Each line below from the one containing "intros u v Hu" through the one containing "End RealComparisons." should be output exactly as it stands, and no other line should appear.

■ ■ ■ ■ ■

(** In a sorted list, every element of a prefix precedes every element
    of the remainder. *)
Lemma StronglySorted_prefix_le (n : nat) (l : list A) (x y : A) :
  StronglySorted le l -> In x (firstn n l) -> In y (skipn n l) -> le x y.
Proof.
  revert l; induction n as [|n IH]; intros l Hs Hx Hy; simpl in *.
  - contradiction.
  - destruct l as [|z l]; [contradiction|].
    inversion Hs as [|? ? Hs' Hall]; subst.
    destruct Hx as [<-|Hx].
    + rewrite Forall_forall in Hall. apply Hall.
      eapply In_skipn; exact Hy.
    + apply (IH l); assumption.
Qed.

Lemma StronglySorted_map {B : Type} (f : B -> A) (leB : B -> B -> Prop) (l : list B) :
  (forall x y, In x l -> In y l -> leB x y -> le (f x) (f y)) ->
  StronglySorted leB l -> StronglySorted le (map f l).
Proof.
  induction l as [|x l IH]; intros Hf Hs; simpl.
  - constructor.
  - inversion Hs as [|? ? Hs' Hall]; subst.
    constructor.
    + apply IH; [|exact Hs'].
      intros u v Hu Hv. apply Hf; right; assumption.
    + rewrite Forall_forall in *. intros w Hw.
      apply in_map_iff in Hw. destruct Hw as [v [<- Hv]].
      apply Hf; [left; reflexivity|right; exact Hv|apply Hall; exact Hv].
Qed.
End SortedFacts.

(* ================================================================== *)
(** * Lemmas on the anomalies query *)
(* ================================================================== *)

Section RealComparisons.
Lemma Rgtb_true (x y : R) : Rgtb x y = true <-> (x > y)%R.
Proof. unfold Rgtb. destruct (Rlt_dec y x); split; intros; try lra; discriminate. Qed.

Lemma Rgeb_true (x y : R) : Rgeb x y = true <-> (x >= y)%R.
Proof. unfold Rgeb. destruct (Rle_dec y x); split; intros; try lra; discriminate. Qed.

Lemma Rleb_true (x y : R) : Rleb x y = true <-> (x <= y)%R.
Proof. unfold Rleb. destruct (Rle_dec x y); split; intros; try lra; discriminate. Qed.

Lemma Rgtb_false (x y : R) : Rgtb x y = false <-> (x <= y)%R.
Proof. unfold Rgtb. destruct (Rlt_dec y x); split; intros; try lra; discriminate. Qed.

Lemma Rgeb_false (x y : R) : Rgeb x y = false <-> (x < y)%R.
Proof. unfold Rgeb. destruct (Rle_dec y x); split; intros; try lra; discriminate. Qed.

Lemma Rleb_false (x y : R) : Rleb x y = false <-> (x > y)%R.
Proof. unfold Rleb. destruct (Rle_dec x y); split; intros; try lra; discriminate. Qed.

Lemma Reqb_false (x y : R) : x <> y -> Reqb x y = false.
Proof. unfold Reqb. destruct (Req_dec_T x y); intros; [contradiction|reflexivity]. Qed.
End RealComparisons.

Section CohortFacts.
Variable rows : list Asset.t.

Lemma cohort_In (ty : string) (b : Asset.t) :
  In b (cohort rows ty) <-> In b rows /\ Asset.asset_type b = ty.
Proof.
  unfold cohort. rewrite filter_In, String.eqb_eq. reflexivity.
Qed.

Lemma cohort_self (a : Asset.t) : In a rows -> In a (cohort rows (Asset.asset_type a)).
Proof. intros H. apply cohort_In. split; [exact H|reflexivity]. Qed.

Lemma cohort_std_nonneg (ty : string) : (0 <= cohort_std rows ty)%R.
Proof. unfold cohort_std. apply sqrt_pos. Qed.

Lemma peer_of_stats (a : Asset.t) :
  In a rows ->
  Peer.avg_kwh (peer_of rows (Asset.asset_type a))
    = Some (cohort_mean rows (Asset.asset_type a)) /\
  Peer.std_kwh (peer_of rows (Asset.asset_type a))
    = Some (cohort_std rows (Asset.asset_type a)).
Proof.
  intros H. apply cohort_self in H.
  unfold peer_of, cohort_mean, cohort_std; simpl.
  destruct (cohort rows (Asset.asset_type a)) as [|b l]; [contradiction|].
  simpl. split; reflexivity.
Qed.

Lemma filter_key_nodup (ty : string) (keys : list string) :
  NoDup keys -> In ty keys -> filter (fun k => String.eqb ty k) keys = [ty].
Proof.
  induction keys as [|k keys IH]; intros Hnd Hin; [contradiction|].
  inversion Hnd as [|? ? Hk Hnd']; subst. simpl.
  destruct (String.eqb ty k) eqn:E.
  - apply String.eqb_eq in E. subst k. f_equal.
    clear IH Hin Hnd Hnd'.
    induction keys as [|k' keys IH]; [reflexivity|]. simpl.
    destruct (String.eqb ty k') eqn:E'.
    + apply String.eqb_eq in E'. subst k'. exfalso. apply Hk. left; reflexivity.
    + apply IH. intros H. apply Hk. right; exact H.
  - destruct Hin as [->|Hin].
    + rewrite String.eqb_refl in E. discriminate.
    + apply IH; assumption.
Qed.

Lemma peer_lookup (a : Asset.t) :
  In a rows ->
  filter (fun p => String.eqb (Asset.asset_type a) (Peer.asset_type p)) (peer rows)
    = [peer_of rows (Asset.asset_type a)].
Proof.
  intros H. unfold peer.
  set (mk := fun ty => {| Peer.asset_type := ty;
                          Peer.avg_kwh := AVG (map actual_energy (cohort rows ty));
                          Peer.std_kwh := STDDEV_POP (map actual_energy (cohort rows ty)) |}).
  assert (Hf : forall keys,
             filter (fun p => String.eqb (Asset.asset_type a) (Peer.asset_type p))
                    (map mk keys)
             = map mk (filter (fun k => String.eqb (Asset.asset_type a) k) keys)).
  { induction keys as [|k keys IH]; [reflexivity|]. simpl.
    destruct (String.eqb (Asset.asset_type a) k); simpl; rewrite IH; reflexivity. }
  rewrite Hf, filter_key_nodup.
  - reflexivity.
  - apply NoDup_nodup.
  - apply nodup_In, in_map. exact H.
Qed.

Lemma join_peer_closed :
  join_peer rows (peer rows) = map (with_peer rows) rows.
Proof.
  unfold join_peer.
  assert (H : forall l, incl l rows ->
            flat_map
              (fun a => map (pair a)
                 (filter (fun p => String.eqb (Asset.asset_type a) (Peer.asset_type p))
                         (peer rows))) l
            = map (with_peer rows) l).
  { induction l as [|a l IH]; intros Hl; [reflexivity|]. simpl.
    rewrite peer_lookup by (apply Hl; left; reflexivity).
    rewrite IH by (intros x Hx; apply Hl; right; exact Hx).
    reflexivity. }
  apply H, incl_refl.
Qed.

Lemma In_join_peer (a : Asset.t) (p : Peer.t) :
  In (a, p) (join_peer rows (peer rows))
  <-> In a rows /\ p = peer_of rows (Asset.asset_type a).
Proof.
  rewrite join_peer_closed, in_map_iff. unfold with_peer. split.
  - intros [b [E Hb]]. inversion E; subst. split; [exact Hb|reflexivity].
  - intros [Ha ->]. exists a. split; [reflexivity|exact Ha].
Qed.

Lemma zscore_case_closed (a : Asset.t) :
  In a rows ->
  zscore_case a (peer_of rows (Asset.asset_type a)) = Done (Some (zscore_of rows a)).
Proof.
  intros H. destruct (peer_of_stats a H) as [Havg Hstd].
  unfold zscore_case, zscore_of. rewrite Havg, Hstd. simpl.
  destruct (Rgtb (cohort_std rows (Asset.asset_type a)) 0) eqn:E; simpl.
  - apply Rgtb_true in E. rewrite Reqb_false by lra. reflexivity.
  - reflexivity.
Qed.
End CohortFacts.

Section QueryClosedForm.
Variable db : Database.
Variable z : R.

Let rows : list Asset.t := assets db.

(** A pair of the join: an asset of the table next to its own peer row. *)
Let joined (ap : Asset.t * Peer.t) : Prop :=
  In (fst ap) rows /\ snd ap = peer_of rows (Asset.asset_type (fst ap)).

Lemma with_peer_joined (ap : Asset.t * Peer.t) :
  In ap (map (with_peer rows) rows) -> joined ap.
Proof.
  intros H. apply in_map_iff in H. destruct H as [a [<- Ha]].
  split; [exact Ha|reflexivity].
Qed.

■ ■ ■ ■ ■

**WRITTEN RESPONSE**
      intros u v Hu Hv. apply Hf; right; assumption.
    + rewrite Forall_forall in *. intros w Hw.
      apply in_map_iff in Hw. destruct Hw as [v [<- Hv]].
      apply Hf; [left; reflexivity|right; exact Hv|apply Hall; exact Hv].
Qed.
End SortedFacts.

(* ================================================================== *)
(** * Lemmas on the anomalies query *)
(* ================================================================== *)

Section RealComparisons.
Lemma Rgtb_true (x y : R) : Rgtb x y = true <-> (x > y)%R.
Proof. unfold Rgtb. destruct (Rlt_dec y x); split; intros; try lra; discriminate. Qed.

Lemma Rgeb_true (x y : R) : Rgeb x y = true <-> (x >= y)%R.
Proof. unfold Rgeb. destruct (Rle_dec y x); split; intros; try lra; discriminate. Qed.

Lemma Rleb_true (x y : R) : Rleb x y = true <-> (x <= y)%R.
Proof. unfold Rleb. destruct (Rle_dec x y); split; intros; try lra; discriminate. Qed.

Lemma Rgtb_false (x y : R) : Rgtb x y = false <-> (x <= y)%R.
Proof. unfold Rgtb. destruct (Rlt_dec y x); split; intros; try lra; discriminate. Qed.

Lemma Rgeb_false (x y : R) : Rgeb x y = false <-> (x < y)%R.
Proof. unfold Rgeb. destruct (Rle_dec y x); split; intros; try lra; discriminate. Qed.

Lemma Rleb_false (x y : R) : Rleb x y = false <-> (x > y)%R.
Proof. unfold Rleb. destruct (Rle_dec x y); split; intros; try lra; discriminate. Qed.

Lemma Reqb_false (x y : R) : x <> y -> Reqb x y = false.
Proof. unfold Reqb. destruct (Req_dec_T x y); intros; [contradiction|reflexivity]. Qed.
End RealComparisons.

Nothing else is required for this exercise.